Now this is starting to sound familiar…
"The…infection would spread; I could lose my arm or die of blood poisoning."
"Exactly. The PTSD, this repressed memory…that's the bullet."
Now he's remembering where Doc's going with this… "If you're just gonna tell me how *** traumatized I am, and how much I need to work through that, you can leave now, Doc. I don't have any hot cocoa to throw at you, though."
Doc smiles. "Thank you, Danny. The issue here…is one I thought we had worked through after Corporal Russell's suicide: You don't think you deserve to be happy or healthy—and I don't mean physically healthy."
He hears a creak, and looks up. "Come on down, Linda. You know I asked if you wanted to sit in."
She's been crying, and he scoots over so she can sit on the couch. "I…didn't mean to eavesdrop; I was just coming downstairs for water, and heard Doc's bullet-hole analogy, which you told me before, and…yeah, I am frustrated, and…you scared me when you got your gun out earlier—even before you dropped the lockbox on your foot. I just want you to be happy and healthy and stop…stop hurting."
"Why did you get your lockbox out?" Doc asks.
He sighs. He'd really hoped to not have to bring that up with Doc… "To clean my gun."
"Come on, Danny. I've known you for two years…I don't buy it. How often do you clean it?"
"Once a month if I don't fire it.

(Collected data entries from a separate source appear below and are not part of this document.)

(* ===== verification/Parser.v ===== *)
(** * The Pratt parser ([internal/parser/parser.go], [obligation.go])

    The parser state is the struct of the source without its two dispatch
    maps, which are constant: [prefix_fn] and [infix_op] are their contents.
    A parsing function maps a state to [None] when its recursion bound is
    exhausted, and otherwise to the value it returns ([None] for a nil
    pointer) and the state it leaves.  [Parse_total] shows that the bound of
    [parse_fuel] is never exhausted. *)

From S2P Require Import Prelude GoStr Ast GoNet GoTime Lexer.
From stdpp Require Import options.

(** ** Errors: the position and what the message reports *)

Inductive ErrorKind :=
| ExpectedToken (want got : TokenType) (lit : string)
| BadPolicyStart (lit : string)
| BadScopeKeyword (want : TokenType) (lit : string)
| BadScopeOperator (lit : string)
| BadEntityID (lit : string)
| BadScopeValue (lit : string)
| NoPrefixFunction (got : TokenType) (lit : string)
| BadInteger (lit : string)
| BadIPAddress (lit : string)
| BadPrefixOperator (lit : string)
| BadInfixOperator (lit : string)
| BadNamespace (lit : string).

Record PError := mkPError { err_pos : Position; err_kind : ErrorKind }.

Record Parser := mkParser {
  lexer : Lexer;
  errors : list PError;
  curToken : Token;
  peekToken : Token
}.

(** ** The state monad of the parsing functions *)

Definition P (A : Type) : Type := Parser -> option (option A * Parser).

Definition pret {A} (a : A) : P A := fun p => Some (Some a, p).
Definition pnil {A} : P A := fun p => Some (None, p).
Definition pbind {A B} (m : P A) (k : A -> P B) : P B := fun p =>
  match m p with
  | None => None
  | Some (None, p') => Some (None, p')
  | Some (Some a, p') => k a p'
  end.
Notation "'do' x <- m ; k" := (pbind m (fun x => k))
  (at level 10, x pattern, m at level 100, k at level 200) : pdp_scope.
Notation "'exec' m ; k" := (pbind m (fun _ => k))
  (at level 10, m at level 100, k at level 200) : pdp_scope.

Definition get : P Parser := fun p => Some (Some p, p).

Definition addError (pos : Position) (k : ErrorKind) (p : Parser) : Parser :=
  mkParser (lexer p) (errors p ++ [mkPError pos k]) (curToken p) (peekToken p).

(** [p.addError(...); return nil]. *)
Definition fail {A} (pos : Position) (k : ErrorKind) : P A := fun p => Some (None, addError pos k p).

(** ** Precedences *)

Definition LOWEST : nat := 1.
Definition OR : nat := 2.
Definition AND : nat := 3.
Definition EQUALS : nat := 4.
Definition LESSGREATER : nat := 5.
Definition PREFIX : nat := 6.

Definition precedence_of (t : TokenType) : nat :=
  match t with
  | TokOr => OR
  | TokAnd => AND
  | TokEq | TokNe => EQUALS
  | TokGt | TokLt | TokGe | TokLe | TokIn | TokContains => LESSGREATER
  | _ => LOWEST
  end.

Definition infix_op (t : TokenType) : option BinaryOp :=
  match t with
  | TokOr => Some BinOpOr
  | TokAnd => Some BinOpAnd
  | TokEq => Some BinOpEq
  | TokNe => Some BinOpNe
  | TokGt => Some BinOpGt
  | TokLt => Some BinOpLt
  | TokGe => Some BinOpGe
  | TokLe => Some BinOpLe
  | TokIn => Some BinOpIn
  | TokContains => Some BinOpContains
  | _ => None
  end.

Inductive PrefixFn :=
| PfVariable | PfNumber | PfString | PfIP | PfBoolean | PfPrefixExpression | PfGrouped.

(** The prefix table; the second registration of [TokIdent] replaces the first. *)
Definition prefix_fn (t : TokenType) : option PrefixFn :=
  match t with
  | TokIdent | TokPrincipal | TokResource => Some PfVariable
  | TokInt => Some PfNumber
  | TokString => Some PfString
  | TokIP => Some PfIP
  | TokTrue | TokFalse => Some PfBoolean
  | TokNot => Some PfPrefixExpression
  | TokLParen => Some PfGrouped
  | _ => None
  end.

Section Parsing.
Context `{UnicodeTable}.

(** ** Token stream *)

Definition nextToken (p : Parser) : Parser :=
  let '(tok, l) := NextToken (lexer p) in
  mkParser l (errors p) (peekToken p) tok.

Definition curTokenIs (t : TokenType) (p : Parser) : bool := bool_decide (Type_ (curToken p) = t).
Definition peekTokenIs (t : TokenType) (p : Parser) : bool := bool_decide (Type_ (peekToken p) = t).

Definition advance : P unit := fun p => Some (Some tt, nextToken p).

Definition expectPeek (t : TokenType) : P unit := fun p =>
  if peekTokenIs t p then Some (Some tt, nextToken p)
  else Some (None, addError (TPos (peekToken p))
    (ExpectedToken t (Type_ (peekToken p)) (Literal (peekToken p))) p).

Definition peekPrecedence (p : Parser) : nat := precedence_of (Type_ (peekToken p)).
Definition curPrecedence (p : Parser) : nat := precedence_of (Type_ (curToken p)).

(** The zero value of [Token], overwritten before the constructor returns. *)
Definition zero_token : Token := mkToken TokIllegal "" no_pos.

Definition NewParser (l : Lexer) : Parser :=
  nextToken (nextToken (mkParser l [] zero_token zero_token)).

(** ** Expressions *)

Definition parseNumber : P Node :=
  do p <- get;
  match ParseInt (Literal (curToken p)) with
  | None => fail (TPos (curToken p)) (BadInteger (Literal (curToken p)))
  | Some v => pret (ValueNode (int_value v (TPos (curToken p))))
  end.

Definition parseString : P Node :=
  do p <- get;
  pret (ValueNode (string_value (Literal (curToken p)) (TPos (curToken p)))).

Definition parseIP : P Node :=
  do p <- get;
  match ParseIP (Literal (curToken p)) with
  | Some ip => pret (ValueNode (ip_value ip (TPos (curToken p))))
  | None =>
      match ParseCIDR (Literal (curToken p)) with
      | Some n => pret (ValueNode (ipnet_value n (TPos (curToken p))))
      | None => fail (TPos (curToken p)) (BadIPAddress (Literal (curToken p)))
      end
  end.

Definition parseBoolean : P Node :=
  do p <- get;
  pret (ValueNode (bool_value (curTokenIs TokTrue p) (TPos (curToken p)))).

Definition parseVariable : P Node :=
  do p <- get;
  let pos := TPos (curToken p) in
  let lit := Literal (curToken p) in
  do scope <- (if decide (lit = "principal") then pret VarScopePrincipal
               else if decide (lit = "resource") then pret VarScopeResource
               else if decide (lit = "context") then pret VarScopeContext
               else fail pos (BadNamespace lit));
  exec expectPeek TokDot;
  exec expectPeek TokIdent;
  do p <- get;
  pret (VariableNode scope (Literal (curToken p)) pos).

(** A parsing function that returns nil as a [Node]. *)
Definition as_node (m : P Node) : Parser -> option (Node * Parser) := fun p =>
  match m p with
  | None => None
  | Some (o, p') => Some (default NodeNil o, p')
  end.

Section Rec.
(** The recursive call of [parseExpression]. *)
Variable parseExpression_rec : nat -> Parser -> option (Node * Parser).

Definition sub_expression (prec : nat) : P Node := fun p =>
  match parseExpression_rec prec p with
  | None => None
  | Some (n, p') => Some (Some n, p')
  end.

Definition parsePrefixExpression : P Node :=
  do p <- get;
  if curTokenIs TokNot p then
    exec advance;
    do child <- sub_expression PREFIX;
    pret (UnaryExprNode UnaryOpNot child (TPos (curToken p)))
  else fail (TPos (curToken p)) (BadPrefixOperator (Literal (curToken p))).

Definition parseGroupedExpression : P Node :=
  exec advance;
  do expr <- sub_expression LOWEST;
  exec expectPeek TokRParen;
  pret expr.

Definition parseInfixExpression (left : Node) : P Node :=
  do p <- get;
  match infix_op (Type_ (curToken p)) with
  | None => fail (TPos (curToken p)) (BadInfixOperator (Literal (curToken p)))
  | Some op =>
      let precedence := curPrecedence p in
      exec advance;
      do rhs <- sub_expression precedence;
      pret (BinaryExprNode op left rhs (TPos (curToken p)))
  end.

Definition parsePrefix (f : PrefixFn) : P Node :=
  match f with
  | PfVariable => parseVariable
  | PfNumber => parseNumber
  | PfString => parseString
  | PfIP => parseIP
  | PfBoolean => parseBoolean
  | PfPrefixExpression => parsePrefixExpression
  | PfGrouped => parseGroupedExpression
  end.
End Rec.

(** [parseExpression] and its loop; both consume one unit of [fuel] per call. *)
Fixpoint parseExpression (fuel : nat) (precedence : nat) (p : Parser) : option (Node * Parser) :=
  match fuel with
  | O => None
  | S f =>
      match prefix_fn (Type_ (curToken p)) with
      | None => Some (NodeNil, addError (TPos (curToken p))
                  (NoPrefixFunction (Type_ (curToken p)) (Literal (curToken p))) p)
      | Some pf =>
          match as_node (parsePrefix (parseExpression f) pf) p with
          | None => None
          | Some (leftExp, p1) => infixLoop f precedence leftExp p1
          end
      end
  end
with infixLoop (fuel : nat) (precedence : nat) (leftExp : Node) (p : Parser) : option (Node * Parser) :=
  match fuel with
  | O => None
  | S f =>
      if negb (peekTokenIs TokRBrace p) && negb (peekTokenIs TokEOF p)
         && (precedence <? peekPrecedence p)%nat
      then match infix_op (Type_ (peekToken p)) with
           | None => Some (leftExp, p)
           | Some _ =>
               match as_node (parseInfixExpression (parseExpression f) leftExp) (nextToken p) with
               | None => None
               | Some (e, p1) => infixLoop f precedence e p1
               end
           end
      else Some (leftExp, p)
  end.

(** A bound for everything that follows the current token. *)
Definition parse_fuel (p : Parser) : nat := 2 * length (input (lexer p)) + 4.

(** ** Scopes, obligations, policies *)

Definition parseScope (scopeKeyword : TokenType) : P ScopeNode :=
  do p <- get;
  let pos := TPos (curToken p) in
  if negb (curTokenIs scopeKeyword p)
  then fail pos (BadScopeKeyword scopeKeyword (Literal (curToken p)))
  else
  do op <- (if peekTokenIs TokEq p then pret ScopeOpEq
            else if peekTokenIs TokIn p then pret ScopeOpIn
            else fail (TPos (peekToken p)) (BadScopeOperator (Literal (peekToken p))));
  exec advance;
  exec advance;
  do p <- get;
  if curTokenIs TokAny p then pret (mkScope ScopeOpAny "" "" pos)
  else if curTokenIs TokIdent p || curTokenIs TokPrincipal p
          || curTokenIs TokAction p || curTokenIs TokResource p then
    let entity_type := Literal (curToken p) in
    exec expectPeek TokColon;
    do p <- get;
    if negb (peekTokenIs TokString p) && negb (peekTokenIs TokIdent p)
    then fail (TPos (peekToken p)) (BadEntityID (Literal (peekToken p)))
    else
      exec advance;
      do p <- get;
      pret (mkScope op entity_type (Literal (curToken p)) pos)
  else fail (TPos (curToken p)) (BadScopeValue (Literal (curToken p))).

Definition parseObligation : P ObligationNode :=
  do p <- get;
  let position := TPos (curToken p) in
  exec expectPeek TokIdent;
  do p <- get;
  let type := Literal (curToken p) in
  if peekTokenIs TokString p then
    exec advance;
    do p <- get;
    pret (mkObligation type (Literal (curToken p)) ∅ position)
  else pret (mkObligation type "" ∅ position).

(** [for p.peekTokenIs(TokObligation) { ... }]. *)
Fixpoint parseObligations (fuel : nat) : P (list ObligationNode) := fun p =>
  match fuel with
  | O => None
  | S f =>
      if peekTokenIs TokObligation p then
        (exec advance;
         do o <- parseObligation;
         do os <- parseObligations f;
         pret (o :: os)) p
      else Some (Some [], p)
  end.

(** The optional [when]/[unless] clause: the condition and [IsUnless]. *)
Definition parseCondition : P (Node * bool) :=
  do p <- get;
  if peekTokenIs TokWhen p || peekTokenIs TokUnless p then
    exec advance;
    do p <- get;
    let unless := curTokenIs TokUnless p in
    exec expectPeek TokLBrace;
    exec advance;
    do cond <- sub_expression (parseExpression (parse_fuel p)) LOWEST;
    if node_is_nil cond then pnil
    else
      exec expectPeek TokRBrace;
      pret (cond, unless)
  else pret (NodeNil, false).

Definition parseEffect : P Effect :=
  do p <- get;
  if curTokenIs TokPermit p then pret EffectPermit
  else if curTokenIs TokForbid p then pret EffectForbid
  else fail (TPos (curToken p)) (BadPolicyStart (Literal (curToken p))).

Definition parsePolicy : P PolicyNode :=
  do p <- get;
  let pos := TPos (curToken p) in
  do effect <- parseEffect;
  exec expectPeek TokLParen;
  exec advance;
  do principal <- parseScope TokPrincipal;
  exec expectPeek TokComma;
  exec advance;
  do action <- parseScope TokAction;
  exec expectPeek TokComma;
  exec advance;
  do resource <- parseScope TokResource;
  exec expectPeek TokRParen;
  do (condition, unless) <- parseCondition;
  do p <- get;
  do obligations <- parseObligations (parse_fuel p);
  exec expectPeek TokSemicolon;
  pret (mkPolicy "" "" effect (Some principal) (Some action) (Some resource)
          condition unless [] [] obligations pos).

(** [Parse]: [for !p.curTokenIs(TokEOF) { ... }]. *)
Fixpoint parse_loop (fuel : nat) (p : Parser) : option (list PolicyNode * Parser) :=
  match fuel with
  | O => None
  | S f =>
      if curTokenIs TokEOF p then Some ([], p)
      else match parsePolicy p with
           | None => None
           | Some (o, p1) =>
               match parse_loop f (nextToken p1) with
               | None => None
               | Some (ps, p2) => Some (option_list o ++ ps, p2)
               end
           end
  end.
Definition Parse (p : Parser) : option (list PolicyNode * Parser) := parse_loop (parse_fuel p) p.

(** The parser applied to a source text, as every caller does. *)
Definition ParseText (src : string) : option (list PolicyNode * list PError) :=
  match Parse (NewParser (NewLexer src)) with
  | None => None
  | Some (ps, p) => Some (ps, errors p)
  end.

End Parsing.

Plus after every time I fire it."
"You clean it on Saturdays, Danny!" Linda interrupts. "And today is not Saturday. And the last time you got it out to 'clean' it, you tripped, knocked the lamp over, and scared the $#!+ out of me because I found you lying on top of your gun on the bed! And that was…less than 6 weeks ago."
"Okay. Maybe…some part of me…was hoping…it would go off accidentally. Put an end to this $#!+$+0rm of feelings and memories and everyone in my face telling me how *** traumatized I am."
Linda punches him (not-too-gently) in the arm. "Am I really that annoying, telling you that…you have to want to get better, that you'd kill yourself to escape my…'nagging'?" she asks tearfully.
"No…no, babe. It's not you that's annoying; it's me. I'm tired of…everything. I'm tired of not being able to 'grin and bear it.' I'm tired that I keep injuring myself, that I can't…find the strength to help myself, that I can't find the…guts to want to get better. I'm so tired," he whispers, and his voice cracks, and then Linda's holding him so tightly he can't breathe but that doesn't matter because she's there, she hasn't left; and Doc quietly slips out of the room.
"I…can't…handle any more…."
"Then maybe you need to take a break from therapy, also," Linda suggests.
That's the best idea he's heard in weeks.